START Data section
Definition bridge_ib (b : BridgeConfig) : result unit string :=
  match List.find is_ib (br_members b) with
  | Some m => Err ("'" ++ m ++ "' is an InfiniBand (IPoIB) interface — it cannot be enslaved to bridge '"
                   ++ br_name b ++ "' (bridges are Ethernet-only)")
  | None => Ok tt
  end.

Definition reject_infiniband_refs (cfg : NetworkConfig) : result unit string :=
  check_each bond_ib (nc_bonds cfg) &?
  check_each bridge_ib (nc_bridges cfg) &?
  check_each (fun v => err_if (is_ib (vl_parent v))
    ("'" ++ vl_parent v ++ "' is an InfiniBand (IPoIB) interface — VLANs on InfiniBand are not supported (IB partitions use P_Keys, not 802.1Q; see #602)"))
    (nc_vlans cfg) &?
  check_each (fun m => err_if (is_ib (mv_parent m))
    ("'" ++ mv_parent m ++ "' is an InfiniBand (IPoIB) interface — macvlan requires an Ethernet parent"))
    (nc_macvlans cfg).

End Infiniband.

Definition infiniband_names (live : list LiveInterface) : gset string :=
  list_to_set (li_name <$> List.filter (fun i => li_kind i =s "infiniband") live).

(** The drop-in that keeps NetworkManager off the ports not configured here. *)
Definition by_name_entries (live_ib : list string) (entries : list string) : list string :=
  fold_left (fun es name =>
    let by_n := "interface-name:" ++ name in
    if negb (bool_decide (by_n ∈ es)) && negb (starts_with "ib" name) then (es ++ [by_n])%list else es)
    live_ib entries.

Definition line_feed : string := String (ascii_of_nat 10) EmptyString.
END Data section
> **Description of the task**: Set the records down again in full, exactly as they read.

> **Solved exercise**:
Definition bridge_ib (b : BridgeConfig) : result unit string :=
  match List.find is_ib (br_members b) with
  | Some m => Err ("'" ++ m ++ "' is an InfiniBand (IPoIB) interface — it cannot be enslaved to bridge '"
                   ++ br_name b ++ "' (bridges are Ethernet-only)")
  | None => Ok tt
  end.

Definition reject_infiniband_refs (cfg : NetworkConfig) : result unit string :=
  check_each bond_ib (nc_bonds cfg) &?
  check_each bridge_ib (nc_bridges cfg) &?
  check_each (fun v => err_if (is_ib (vl_parent v))
    ("'" ++ vl_parent v ++ "' is an InfiniBand (IPoIB) interface — VLANs on InfiniBand are not supported (IB partitions use P_Keys, not 802.1Q; see #602)"))
    (nc_vlans cfg) &?
  check_each (fun m => err_if (is_ib (mv_parent m))
    ("'" ++ mv_parent m ++ "' is an InfiniBand (IPoIB) interface — macvlan requires an Ethernet parent"))
    (nc_macvlans cfg).

End Infiniband.

Definition infiniband_names (live : list LiveInterface) : gset string :=
  list_to_set (li_name <$> List.filter (fun i => li_kind i =s "infiniband") live).

(** The drop-in that keeps NetworkManager off the ports not configured here. *)
Definition by_name_entries (live_ib : list string) (entries : list string) : list string :=
  fold_left (fun es name =>
    let by_n := "interface-name:" ++ name in
    if negb (bool_decide (by_n ∈ es)) && negb (starts_with "ib" name) then (es ++ [by_n])%list else es)
    live_ib entries.

Definition line_feed : string := String (ascii_of_nat 10) EmptyString.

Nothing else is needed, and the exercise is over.